They are the most common ants found in the Australian rainforests and tend to congregate near fruit trees.
Green tree ants are obviously distinguished by their green bodies (sometimes yellow); a noticeable difference from their red ant cousins. Like many ants, their body is divided into four parts – the head, mesosoma , petiole and petiole, and the gaster. They have compound eyes and three sets of legs. At the end of the gaster, rests the ant’s stinger, which is sometimes not even visible.
The Green tree ants are an aggressive species, as many a fruit picker has discovered. Anything that invades their territory will be attacked, a fact that has lead many farmers to use them as a form of pest control. They were first used in this manner by the Chinese, who introduced them some 1700 years ago, to control pests near citrus crops.
A Green tree ant colony can have several nests, which are spread throughout numerous trees. Although the amount of ants in a colony can be quite large, they are often controlled by one queen. But individuals nests within the larger colony can be ruled by multiple queens, who need many workers to build nests.
Nests are made by sewing together leaves with the silky substance that can be squeezed from larvae. Nest building is a complex activity and an example of social interaction in insect communities. If a one leaf cannot reach another, ants will form a chain to pull the leaves together. The overall result is an impressive formation, about the size of a football and capable of housing countless ants. Ants defend their nests and colonies vigorously by biting any intruder.

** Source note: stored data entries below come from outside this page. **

(* ===== verification/Keystore.v ===== *)
(** * The server's key file ([crates/pickle-identity/src/keystore.rs])

    One identity in a file of mode 0600: loading with its checks, saving through a temporary
    file, and making a first key where there is none.  JSON and base64 are parameters. *)

From S2P Require Export Disk Identity.

Definition KEYSTORE_VERSION : Z := 1.

Inductive KeystoreError : Type :=
| KIo (path : Path) (source : IoErr)
| KMalformed (path : Path)
| KUnsupportedVersion (path : Path) (found expected : Z)
| KBadKey (path : Path)
| KPermissionsTooOpen (path : Path) (mode : Z).

Record StoredIdentity : Type := mkStoredIdentity {
  si_version : Z; si_secret_key : bytes; si_counter : Z; si_nickname : rstring }.

Record LoadedIdentity : Type := mkLoaded { li_identity : Identity; li_nickname : rstring }.

(** The document formats: a value, its text, and its text followed by white space read back. *)
Class Json (T : Type) : Type := { to_json : T -> bytes; from_json : bytes -> option T }.

Definition NEWLINE : bytes := [10].

Class JsonLaws (T : Type) (J : Json T) : Prop := {
  json_reads x : from_json (to_json x) = Some x;
  json_reads_line x : from_json (to_json x ++ NEWLINE) = Some x;
  json_utf8 x : utf8_valid (to_json x) = true }.

(** [data_encoding::BASE64]; the encoded text is given by its bytes. *)
Class Base64 : Type := { base64_encode : bytes -> bytes; base64_decode : bytes -> option bytes }.

Class Base64Laws (B : Base64) : Prop := {
  base64_roundtrip bs : Forall is_byte bs -> base64_decode (base64_encode bs) = Some bs }.

Section Keystore.
Context {B : Base64} {J : Json StoredIdentity}.

(** [check_permissions]: nobody but the owner may read the file. *)
Definition check_permissions (path : Path) : fprog KeystoreError unit :=
  (mode <-? attempt (KIo path) (metadata_mode path);;
   let mode := Z.land mode 511 in
   if Z.land mode 63 =? 0 then ok tt else fail (KPermissionsTooOpen path mode))%prog.

(** The key in an entry: 32 bytes of base64. *)
Definition decode_secret (text : bytes) : option bytes :=
  match base64_decode text with
  | Some bs => if (length bs =? 32)%nat then Some bs else None
  | None => None
  end.

(** The part of [load] after the file has been read and its mode checked. *)
Definition parse_identity (path : Path) (raw : bytes) : KeystoreError + LoadedIdentity :=
  match from_json raw with
  | None => inl (KMalformed path)
  | Some stored =>
      if negb (si_version stored =? KEYSTORE_VERSION)
      then inl (KUnsupportedVersion path (si_version stored) KEYSTORE_VERSION)
      else match decode_secret (si_secret_key stored) with
           | None => inl (KBadKey path)
           | Some secret => inr (mkLoaded (mkIdentity secret (si_counter stored)) (si_nickname stored))
           end
  end.

Definition keystore_load (path : Path) : fprog KeystoreError LoadedIdentity :=
  (raw <-? attempt (KIo path) (read_to_string path);;
   _ <-? check_permissions path;;
   Ret (parse_identity path raw))%prog.

Definition stored_identity (ident : Identity) (nickname : rstring) : StoredIdentity :=
  mkStoredIdentity KEYSTORE_VERSION (base64_encode (signing ident)) (id_counter ident) nickname.

Definition keystore_save (path : Path) (ident : Identity) (nickname : rstring) : fprog KeystoreError unit :=
  (_ <-? ensure_parent (KIo path) path;;
   _ <-? write_twice (KIo path) 384 (with_extension (lit "tmp") path)
           (to_json (stored_identity ident nickname)) NEWLINE;;
   attempt (KIo path) (rename (with_extension (lit "tmp") path) path))%prog.

(** [generated] is the key [Identity::generate] draws. *)
Definition load_or_create (path : Path) (default_nickname : rstring) (generated : Identity)
    : fprog KeystoreError LoadedIdentity :=
  bind (keystore_load path) (fun loaded =>
    match loaded with
    | inr loaded => ok loaded
    | inl (KIo _ NotFound) =>
        (_ <-? keystore_save path generated default_nickname;;
         ok (mkLoaded generated default_nickname))%prog
    | inl other => fail other
    end).

(** The bytes [keystore_save] publishes. *)
Definition identity_file (ident : Identity) (nickname : rstring) : bytes :=
  to_json (stored_identity ident nickname) ++ NEWLINE.

Lemma keystore_save_always path G ident nickname d :
  guarded path G d -> with_extension (lit "tmp") path <> path ->
  always (guarded path (fun c => G c \/ c = identity_file ident nickname))
    (fun r d' => match r with
       | inr _ => exists m, file_at d' path = Some (mkInode (identity_file ident nickname) true m)
       | inl _ => file_at d' path = file_at d path
       end) (keystore_save path ident nickname) d.
Proof. apply replace_always. Qed.

Lemma check_permissions_always (I : Disk -> Prop) path d :
  files_only I -> I d ->
  always I (fun r d' => same_files d d' /\
    match r with
    | inr _ => exists n, file_at d path = Some n /\ Z.land (Z.land (in_mode n) 511) 63 = 0
    | inl (KIo _ NotFound) => file_at d path = None
    | inl (KIo _ _) | inl (KPermissionsTooOpen _ _) => True
    | inl _ => False
    end) (check_permissions path) d.
Proof.
  intros Hf HJ. unfold check_permissions. apply always_step; [done | |].
  - intros e d' [Hs He]%metadata_inv. split; [by eapply Hf | split; [done | by destruct e]].
  - intros mode d' [Hs (n & Hn & Hm)]%metadata_inv. cbv zeta. pose proof (Hf _ _ Hs HJ).
    destruct (Z.eqb_spec (Z.land (Z.land mode 511) 63) 0); [|done].
    apply always_ok; [done|]. split; [done|]. exists n. by subst.
Qed.

Lemma keystore_load_always (I : Disk -> Prop) path d :
  files_only I -> I d ->
  always I (fun r d' => same_files d d' /\
    match r with
    | inr loaded => exists n, file_at d path = Some n /\ parse_identity path (in_data n) = inr loaded /\
        Z.land (Z.land (in_mode n) 511) 63 = 0
    | inl (KIo _ NotFound) => file_at d path = None
    | inl _ => True
    end) (keystore_load path) d.
Proof.
  intros Hfo HJ. unfold keystore_load. apply always_step; [done | |].
  - intros e d' [Hs He]%read_to_string_inv. split; [by eapply Hfo | split; [done | by destruct e]].
  - intros raw d1 [Hs1 (n & Hn & <- & Hutf)]%read_to_string_inv. pose proof (Hfo _ _ Hs1 HJ) as HJ1.
    pose proof (fun d' => same_files_trans d d1 d' Hs1) as Htrans.
    eapply always_try; [by apply check_permissions_always | |].
    + intros e d' [Hs He] _. split; [auto|]. rewrite <- (file_at_same _ _ path Hs1). by destruct e as [? []| | | |].
    + intros [] d' [Hs (n' & Hn' & Hm)] Hg'. cbn [always]. split; [done|]. split; [auto|].
      rewrite (file_at_same _ _ path Hs1), Hn in Hn'. injection Hn' as <-.
      destruct (parse_identity path (in_data n)) as [e | loaded] eqn:E; [|by exists n].
      unfold parse_identity in E. case_match_all; simplify_eq; done.
Qed.

(** The key file is never lost: from a disk whose key file is any content [c], loading or
    creating keeps, at every step and after a crash at any of them, either [c] or nothing but a
    complete new key; and a new key is made only where there was no file at all: a file that is
    unreadable, malformed or too widely readable is an error, and stays as it is. *)
Theorem a_key_is_made_only_where_there_is_none path nickname generated d :
  settled d -> with_extension (lit "tmp") path <> path ->
  always
    (durable path (fun c => match file_at d path with
       | Some n => c = in_data n
       | None => c = identity_file generated nickname
       end))
    (fun r d' => match file_at d path with
       | Some n => file_at d' path = Some n /\
           match r with
           | inr loaded => parse_identity path (in_data n) = inr loaded /\ Z.land (Z.land (in_mode n) 511) 63 = 0
           | inl _ => True
           end
       | None => match r with
           | inr loaded => loaded = mkLoaded generated nickname /\
               exists m, file_at d' path = Some (mkInode (identity_file generated nickname) true m)
           | inl _ => file_at d' path = None
           end
       end)
    (load_or_create path nickname generated) d.
Proof.
  intros Hset Hne. destruct (file_at d path) as [n|] eqn:Hn.
  - assert (Hg : guarded path (eq (in_data n)) d).
    { apply settled_guarded; [done|]. intros m Hm. rewrite Hn in Hm. by injection Hm as <-. }
    eapply always_weaken; [| intros d' H; eapply guarded_durable, (guarded_weaken _ (eq (in_data n))); [exact H | by intros c ->] | by intros a d' _ H; exact H].
    unfold load_or_create. eapply always_bind; [apply keystore_load_always; [apply guarded_files_only | done]|].
    intros r d' [Hs Hr] Hg'. pose proof (file_at_same _ _ path Hs) as Hf. rewrite Hn in Hf, Hr.
    destruct r as [[? []| | | |] | loaded]; try by apply always_fail.
    { done. }
    apply always_ok; [done|]. destruct Hr as (n' & [= <-] & ? & ?). auto.
  - assert (Hg : guarded path (fun _ => False) d).
    { apply settled_guarded; [done|]. intros m Hm. congruence. }
    eapply always_weaken; [| intros d' H; eapply guarded_durable, (guarded_weaken _ (fun c => False \/ c = identity_file generated nickname)); [exact H | by intros c [[] | ->]] | by intros a d' _ H; exact H].
    assert (Hg0 : guarded path (fun c => False \/ c = identity_file generated nickname) d) by (eapply guarded_weaken; [exact Hg | done]).
    unfold load_or_create. eapply always_bind; [apply keystore_load_always; [apply guarded_files_only | done]|].
    intros r d' [Hs Hr] Hg'. pose proof (file_at_same _ _ path Hs) as Hf. rewrite Hn in Hf, Hr.
    destruct r as [[? []| | | |] | loaded]; try by apply always_fail.
    2:{ destruct Hr as (n' & Hn' & _). done. }
    eapply always_try.
    + eapply always_weaken; [apply (keystore_save_always path (fun _ => False)) | auto | by intros a d2 _ H; exact H]; [|done].
      by eapply guarded_same.
    + intros e d2 H _. simpl in H. congruence.
    + intros [] d2 (m & H) Hg2. apply always_ok; [done|]. eauto.
Qed.

Context {BL : Base64Laws B} {JL : JsonLaws StoredIdentity J}.

(** What was saved is what loads. *)
Lemma parse_saved path ident nickname :
  length (signing ident) = 32%nat -> Forall is_byte (signing ident) ->
  parse_identity path (identity_file ident nickname) = inr (mkLoaded ident nickname).
Proof.
  intros Hl Hb. unfold parse_identity, identity_file. rewrite json_reads_line. cbn [stored_identity si_version si_secret_key].
  unfold decode_secret. rewrite base64_roundtrip by done. rewrite Hl. cbn. by destruct ident.
Qed.

End Keystore.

With the absence of bees in Northern Australia, Green tree ants are often used to pollinate fruit. They also serve as pest controllers since they breed very quickly and have an appetite for certain disruptive insects.
But they have also caused some serious agricultural problems, and are seen by many as a pest in themselves. They defend their nests ferociously, and often bite people’s hands when they try plucking fruit.
Many people in Australia also consider them a nice snack. They are squeezed into water as sweetener, eaten like snacks, and sometimes even used for medicinal purposes.